Devant le château des Sforza, où se déroule le départ, on a généralement quelques certitudes, même si certains persistent à dire que la classique transalpine est une loterie. Difficile de leur donner entièrement tort lorsqu’on remarque l’accroissement des sprinteurs-puncheurs sur le modèle des deux icônes de la génération 1990, Peter Sagan et Michal Kwiatkowski. Mais habituellement, les courses de préparation au Moyen-Orient, les premières classiques belges, Paris-Nice et Tirreno-Adriatico donnaient une bonne indication du rapport de force. Le nombre dérisoire de jours de course depuis la toute fin du mois de juillet nous interdit de nous projeter à pleines dents sur les résultats les plus récents, bien que la victoire d’Arnaud Démare sur Milan-Turin devant Caleb Ewan ne saurait être ignorée. En définitive, les noms se bousculent sans que l’on sache quoi en penser. Gaviria ? Bennett ? Colbrelli ? Ces trois garçons se sont imposés au sprint pour leur reprise, mais savoir qui surveiller devient un casse-tête.

Julian Alaphilippe, brillant tenant du titre, peut-il faire le doublé alors qu’il n’a aucun intérêt à sur-performer dès le mois d’août ? Quid de Wout Van Aert, impressionnant vainqueur des Strade Bianche ? Choisir un nom revient à tirer un petit papier dans un chapeau qui en contiendrait une grosse trentaine. Le premier monument de l’année une semaine après la reprise, ce n’est pas commun, et l’idée de voir s’imposer un coureur invisible à l’écran depuis le mois de mars n’a jamais été aussi grande. Le dilemme des pronostiqueurs, entre arrivée massive et sprint en petit comité, ne s’est pas mieux éclairci. Habitués à avoir une main d’œuvre très fournie au printemps, certains sprinteurs payeront directement le manque de rythme de leurs coéquipiers, et la réduction à six coureurs imposée par l’organisation à moins d’une semaine du départ. Paradoxalement, la fraîcheur du peloton pourrait bien provoquer une course cadenassée, et maintenir en vie des coureurs souvent distancés sur des anticipations d’outsiders, dans la Cipressa ou dans le Poggio.

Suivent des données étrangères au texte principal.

(* ===== verification/Pollers.v ===== *)
(** Channels and pollers (suduo/net/Channel.h/.cpp, Poller.h/.cpp,
    poller/EPollPoller.cpp, poller/PollPoller.cpp).

    Channels are shared objects: [heap] maps their addresses to their state, and
    a poller's [_channels] maps descriptors to addresses. [Class PollerOps] is
    the abstract class [Poller]; [PollerLaws] is what the loop relies on, proved
    for both implementations. The handlers run on the loop's thread, so
    [assert_in_loop_thread] holds. *)

From S2P Require Import Prelude.

(** <poll.h>'s event bits. *)
Definition POLLIN : Z := 1.
Definition POLLPRI : Z := 2.
Definition POLLOUT : Z := 4.
Definition POLLERR : Z := 8.
Definition POLLHUP : Z := 16.
Definition POLLNVAL : Z := 32.
Definition POLLRDHUP : Z := 8192.

(** [x & mask], as a condition. *)
Definition has (x mask : Z) : bool := negb (Z.land x mask =? 0).

Lemma has_bit x i : 0 <= i -> has x (2 ^ i) = Z.testbit x i.
Proof.
  intros Hi. unfold has. destruct (Z.eqb_spec (Z.land x (2 ^ i)) 0) as [E|E]; cbn.
  - apply (f_equal (fun z => Z.testbit z i)) in E.
    by rewrite Z.land_spec, Z.pow2_bits_true, andb_true_r, Z.bits_0 in E.
  - destruct (Z.testbit x i) eqn:Hx; [done |]. exfalso. apply E.
    apply Z.bits_inj'. intros j Hj. rewrite Z.land_spec, Z.pow2_bits_eqb, Z.bits_0 by done.
    destruct (Z.eqb_spec i j) as [<-|]; [by rewrite Hx | apply andb_false_r].
Qed.

Lemma has_lor x a b : has x (Z.lor a b) = has x a || has x b.
Proof.
  unfold has. rewrite Z.land_lor_distr_r.
  destruct (Z.eqb_spec (Z.land x a) 0) as [->|Ha], (Z.eqb_spec (Z.land x b) 0) as [->|Hb]; cbn;
    try done; apply negb_true_iff, Z.eqb_neq; rewrite Z.lor_eq_0_iff; naive_solver.
Qed.

Module Channel.

Definition none_event : Z := 0.
Definition read_event : Z := Z.lor POLLIN POLLPRI.
Definition write_event : Z := POLLOUT.

(** The members; [_tie] is the tied object's address, and a callback member is
    whether the [std::function] is set. *)
Record t := mk {
  _fd : Z;
  _index : Z;
  _events : Z;
  _revents : Z;
  _log_hup : bool;
  _tie : option Z;
  _tied : bool;
  _read_callback : bool;
  _write_callback : bool;
  _close_callback : bool;
  _error_callback : bool
}.

Definition make (fd : Z) : t := mk fd (-1) 0 0 true None false false false false false.
Definition with_callbacks (c : t) : t :=
  mk (_fd c) (_index c) (_events c) (_revents c) (_log_hup c) (_tie c) (_tied c)
     true true true true.

(** A setter's [std::function] may be empty. *)
Definition set_read_callback (c : t) (cb : bool) : t :=
  mk (_fd c) (_index c) (_events c) (_revents c) (_log_hup c) (_tie c) (_tied c)
     cb (_write_callback c) (_close_callback c) (_error_callback c).
Definition set_write_callback (c : t) (cb : bool) : t :=
  mk (_fd c) (_index c) (_events c) (_revents c) (_log_hup c) (_tie c) (_tied c)
     (_read_callback c) cb (_close_callback c) (_error_callback c).
Definition set_close_callback (c : t) (cb : bool) : t :=
  mk (_fd c) (_index c) (_events c) (_revents c) (_log_hup c) (_tie c) (_tied c)
     (_read_callback c) (_write_callback c) cb (_error_callback c).
Definition set_error_callback (c : t) (cb : bool) : t :=
  mk (_fd c) (_index c) (_events c) (_revents c) (_log_hup c) (_tie c) (_tied c)
     (_read_callback c) (_write_callback c) (_close_callback c) cb.
Definition set_log_hup (c : t) (on : bool) : t :=
  mk (_fd c) (_index c) (_events c) (_revents c) on (_tie c) (_tied c)
     (_read_callback c) (_write_callback c) (_close_callback c) (_error_callback c).

Definition fd (c : t) : Z := _fd c.
Definition events (c : t) : Z := _events c.
Definition index (c : t) : Z := _index c.
Definition set_events (c : t) (ev : Z) : t :=
  mk (_fd c) (_index c) ev (_revents c) (_log_hup c) (_tie c) (_tied c)
     (_read_callback c) (_write_callback c) (_close_callback c) (_error_callback c).
Definition set_revents (c : t) (recv : Z) : t :=
  mk (_fd c) (_index c) (_events c) recv (_log_hup c) (_tie c) (_tied c)
     (_read_callback c) (_write_callback c) (_close_callback c) (_error_callback c).
Definition set_index (c : t) (pos : Z) : t :=
  mk (_fd c) pos (_events c) (_revents c) (_log_hup c) (_tie c) (_tied c)
     (_read_callback c) (_write_callback c) (_close_callback c) (_error_callback c).
Definition tie (c : t) (obj : Z) : t :=
  mk (_fd c) (_index c) (_events c) (_revents c) (_log_hup c) (Some obj) true
     (_read_callback c) (_write_callback c) (_close_callback c) (_error_callback c).

Definition is_disable_all (c : t) : bool := _events c =? none_event.
Definition is_writing (c : t) : bool := has (_events c) write_event.
Definition is_reading (c : t) : bool := has (_events c) read_event.

(** [_events] after each of the five calls, before [update()]. [_events] is a
    [uint32_t], so [~] is taken in 32 bits. *)
Definition not32 (x : Z) : Z := 4294967295 - x.
Definition events_enable_reading (ev : Z) : Z := Z.lor ev read_event.
Definition events_disable_reading (ev : Z) : Z := Z.land ev (not32 read_event).
Definition events_enable_writing (ev : Z) : Z := Z.lor ev write_event.
Definition events_disable_writing (ev : Z) : Z := Z.land ev (not32 write_event).
Definition events_disable_all (ev : Z) : Z := none_event.
Record core (s : t) : Prop := mk_core {
  c_input : Buffer.wf (_input_buffer s);
  c_output : Buffer.wf (_output_buffer s);
  (** what was accepted is on the wire or buffered, in order *)
  c_stream : wire s ++ output s = accepted s;
  (** buffered bytes wait for the socket to be writable *)
  c_writing : _state s <> Disconnected -> writing s = bool_decide (output s <> []);
  c_closed : _state s = Disconnected -> events s = 0;
  c_events : events s = 0 \/ events s = 3 \/ events s = 4 \/ events s = 7;
  c_fin : fin s = true -> _state s <> Disconnected -> output s = [];
  c_pending : Forall (functor_ok (_state s)) (pending s);
  c_callbacks : Channel._read_callback (_channel s) = true /\ Channel._write_callback (_channel s) = true /\
    Channel._close_callback (_channel s) = true /\ Channel._error_callback (_channel s) = true;
  c_tie : Channel._tied (_channel s) = true -> Channel._tie (_channel s) = Some 0
}.

(** Steps that run no callback. *)
Record calm (s s' : t) : Prop := mk_calm {
  m_log : log s' = log s;
  m_closed : _state s' = Disconnected <-> _state s = Disconnected;
  m_fresh : _state s' = Connecting <-> _state s = Connecting;
  m_pending : exists more, pending s' = pending s ++ more
}.
#[global] Instance calm_refl : Reflexive calm.
Proof. intros s. constructor; try done. exists []. by rewrite app_nil_r. Qed.
#[global] Instance calm_trans : Transitive calm.
Proof.
  intros s1 s2 s3 [L1 C1 F1 [m1 P1]] [L2 C2 F2 [m2 P2]]. constructor.
  - congruence.
  - by rewrite C2.
  - by rewrite F2.
  - exists (m1 ++ m2). by rewrite P2, P1, app_assoc.
Qed.

(** The calls a callback may make: messages of a possible size, reads of the
    input buffer; reading is not switched once the connection is down. *)
Definition call_ok (is_in_loop_thread : bool) (st : State) (c : call) : Prop :=
  match c with
  | send message => zlen message <= int64_max
  | retrieve_input len => 0 <= len
  | start_read | stop_read => is_in_loop_thread = true /\ st <> Disconnected
  | queue_connect_destroyed => st = Disconnected
  | _ => True
  end.

Section core.
Context {B : Build} `{KernelLaws} (Hshut : forall i, k_shutdown i = true).

Lemma readable_output s : core s -> Buffer.readable_bytes (_output_buffer s) = zlen (output s).
Proof. intros Hc. apply BufferSpec.readable_bytes_content, Hc. Qed.

Lemma zlen_zero {A} (l : list A) : (zlen l =? 0) = bool_decide (l = []).
Proof. destruct l; [done |]. rewrite bool_decide_false by done. apply Z.eqb_neq. cbn. lia. Qed.

(** Queuing a functor changes nothing else. *)
Lemma core_queue s f : core s -> functor_ok (_state s) f -> core (queue_in_loop f s).
Proof.
  intros [] Hf. constructor; cbn; try done. apply Forall_app. by split; [| apply Forall_singleton].
Qed.

Lemma calm_queue s f : calm s (queue_in_loop f s).
Proof. constructor; try done. by exists [f]. Qed.

Lemma core_syscall s d message :
  core s -> wire s ++ d ++ output s = accepted s ++ message ->
  core (accept (syscall s d false) message).
Proof.
  intros [] E. constructor; cbn in *; try done; [| by rewrite orb_false_r].
  unfold output in *. cbn. by rewrite <- app_assoc.
Qed.

Lemma core_accept_nil s : core (accept s []) <-> core s.
Proof.
  split; intros []; constructor; cbn in *; try done.
  - by rewrite app_nil_r in *.
  - by rewrite app_nil_r.
Qed.

Lemma calm_syscall s d shut : calm s (syscall s d shut).
Proof. constructor; try done. exists []. by rewrite app_nil_r. Qed.
Lemma going_moves s l :
  buffers s -> state (Dialogue.client s) = Connected -> state (Dialogue.server s) = Connected ->
  in_server s ++ to_server s = frame -> to_server s <> [] -> in_client s = [] -> to_client s = [] ->
  0 <= g_msgCount (context (Dialogue.client s)) < rounds -> quit (context (Dialogue.client s)) = false ->
  permit l -> enabled l s -> goes_on s l.
Proof.
  intros [Hbc Hbs] Hc Hs Hf Hne Hic Htc Hcnt Hq Hp He.
  destruct l as [n|n| | |]; cbn [enabled] in He; [rewrite Htc in He; cbn in He; lia | | by destruct He as (_ & ? & _) | by destruct He | done].
  destruct He as [Hn _]. unfold goes_on. cbn [move].
  destruct (take_part _ _ _ n Hf Hn) as [Hf' Hcase].
  pose proof (server_receives (Dialogue.server s) (take n (to_server s)) Hbs) as Hr. fold (in_server s) in Hr.
  pose proof frame_length as Hfl. rewrite <- Hf' in Hfl. rewrite !length_app in Hfl.
  specialize (Hr ltac:(unfold bound; lia)). pose proof Hn as Hn'. rewrite length_drop, length_take in Hfl.
  destruct Hcase as [(-> & Hd & Hfull)|Hd].
  - rewrite Hfull, decode_frame in Hr. destruct Hr as (buf & Hb & Hcb & ->). rewrite Hs.
    cbn [map LocalLatSpec.call_of perform]. fold frame. rewrite bool_decide_true by done. cbn [mbind res_bind mret res_ret].
    rewrite Htc, Hd, app_nil_r. cbn [app]. eexists. split; [reflexivity |]. split.
    + split; [by split |]. apply Coming; in_phase. by rewrite Hic.
    + unfold mu. fields. rewrite Hc, Hs, Htc. rewrite decide_True by done. rewrite decide_False by done.
      pose proof frame_length. unfold bound. cbn [length is_up]. lia.
  - rewrite (decode_part _ _ Hf' Hd) in Hr. destruct Hr as (buf & Hb & Hcb & ->). rewrite Hs.
    cbn [map perform mbind res_bind mret res_ret]. eexists. split; [reflexivity |]. split.
    + split; [by split |]. apply Going; in_phase. by rewrite Htc.
    + unfold mu. fields. rewrite Htc, Hc, Hs. rewrite !decide_False by done. rewrite length_drop. cbn [length is_up app]. lia.
Qed.

Lemma coming_moves s l :
  buffers s -> state (Dialogue.client s) = Connected -> state (Dialogue.server s) = Connected ->
  in_client s ++ to_client s = frame -> to_client s <> [] -> in_server s = [] -> to_server s = [] ->
  0 <= g_msgCount (context (Dialogue.client s)) < rounds -> quit (context (Dialogue.client s)) = false ->
  permit l -> enabled l s -> goes_on s l.
Proof.
  intros [Hbc Hbs] Hc Hs Hf Hne Hic Htc Hcnt Hq Hp He.
  destruct l as [n|n| | |]; cbn [enabled] in He; [| rewrite Htc in He; cbn in He; lia | by destruct He | by destruct He as (_ & ? & _) | done].
  destruct He as [Hn _]. unfold goes_on. cbn [move].
  destruct (take_part _ _ _ n Hf Hn) as [Hf' Hcase].
  pose proof frame_length as Hfl. rewrite <- Hf' in Hfl. rewrite !length_app in Hfl.
  pose proof Hn as Hn'. rewrite length_drop, length_take in Hfl.
  destruct Hcase as [(-> & Hd & Hfull)|Hd].
  - pose proof (client_receives (Dialogue.client s) (take (length (to_client s)) (to_client s))
      [if g_msgCount (context (Dialogue.client s)) + 1 <? rounds then send frame else shutdown]
      (RemoteLat.mk (g_msgCount (context (Dialogue.client s)) + 1) (quit (context (Dialogue.client s)))) Hbc) as Hr.
    fold (in_client s) in Hr. specialize (Hr ltac:(unfold bound; rewrite length_take; lia)).
    rewrite Hfull, decode_frame in Hr. destruct (Hr (message_back _ Hcnt)) as (buf & Hb & Hcb & ->). rewrite Hc, Hq, Hd.
    destruct (Z.ltb_spec (g_msgCount (context (Dialogue.client s)) + 1) rounds).
    all: cbn [perform]; rewrite bool_decide_true by done; cbn [mbind res_bind mret res_ret];
      eexists; split; [reflexivity |]; rewrite Htc, ?app_nil_r; cbn [app].
    + split.
      * split; [by split |]. apply Going; in_phase; [by rewrite Hic | lia].
      * unfold mu. fields. rewrite Hc, Hs, Htc. pose proof frame_length.
        rewrite decide_False by apply frame_ne. rewrite decide_True by done. cbn [length is_up].
        replace (Z.max 0 (rounds - g_msgCount (context (Dialogue.client s)) - 1))
          with (Z.max 0 (rounds - (g_msgCount (context (Dialogue.client s)) + 1) - 1) + 1) by lia.
        rewrite Z.mul_add_distr_r. unfold bound. lia.
    + split.
      * split; [by split |]. apply Done; fields; [done .. | lia | by left].
      * unfold mu. fields. rewrite Hc, Hs, Htc.
        rewrite !decide_True by done. cbn [length is_up]. lia.
  - pose proof (client_receives (Dialogue.client s) (take n (to_client s)) [] (context (Dialogue.client s)) Hbc) as Hr.
    fold (in_client s) in Hr. specialize (Hr ltac:(unfold bound; rewrite length_take; lia)).
    rewrite (decode_part _ _ Hf' Hd) in Hr. destruct (Hr eq_refl) as (buf & Hb & Hcb & ->). rewrite Hc.
    cbn [perform mbind res_bind mret res_ret]. rewrite app_nil_r. eexists. split; [reflexivity |]. split.
    + split; [by split |]. apply Coming; in_phase.
    + unfold mu. fields. rewrite Htc, Hc, Hs.
      rewrite !decide_True by done. rewrite length_drop. cbn [length is_up]. lia.
Qed.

Capi disparus, cabine revenue

Accordons-nous aussi sur ce point, plus personne n’a fait la différence dans les capi depuis la nuit des temps. Si l’on se réjouira de l’absence de fumigènes, en pleine chaleur caniculaire, au sommet du Capo Berta, la disparition exceptionnelle des faux-plats de la corniche de Savone entraîne une modification importante du tracé, poussé à 299 kilomètres, et plus chargé en dénivelé. Fuori aussi le Turchino, col emblématique qui marquait l’entrée dans la seconde partie de l’épreuve, nerveuse et piquante. À la place, le Nella Belbo et le Colle di Nava tutoient les 1000 mètres d’altitude, et rompront avec la monotonie de la plaine du Pô, à la place de laquelle RCS dépoussière les terres de l’ancien marquisat du Montferrat. Si l’on considère que Milan-Sanremo est une course simple, la condition victorieuse reste inchangée : faire partie des plus costauds et des plus malins.

Cette conjonction d’aléas peut-elle vraiment favoriser les desseins de Philippe Gilbert, qui rêve de décrocher le seul monument qui lui manque ? Avantager les nouveaux hommes forts peu expérimentés en Ligurie, comme Mathieu Van der Poel, qui ne sera pas perturbé par le changement de décor puisqu’il s’agit de sa première participation ? Avec ça, on en oublierait presque qu’on pourra de nouveau passer des heures devant notre télé, à faire monter la pression à l’approche du final, admirer les lacets de la Cipressa et la vue du Poggio avec le palpitant qui accélère, en essayant de reconnaître les coureurs les mieux placés et les gros noms qui manquent à l’appel. Après de longs mois de sevrage, on pourra enfin se prêter au jeu des écarts, devant la cabine téléphonique et le virage à gauche, pour commencer nos calculs et anticiper le dénouement final. C’est ce qui fait la force de Milan-Sanremo. Peu importe les circonstances, la Classicissima saura toujours nous captiver. La ligne 2020, dans le palmarès, sera sûrement accompagnée d’un astérisque. Mais le vainqueur n’aura rien volé. Milan-Sanremo reste Milan-Sanremo.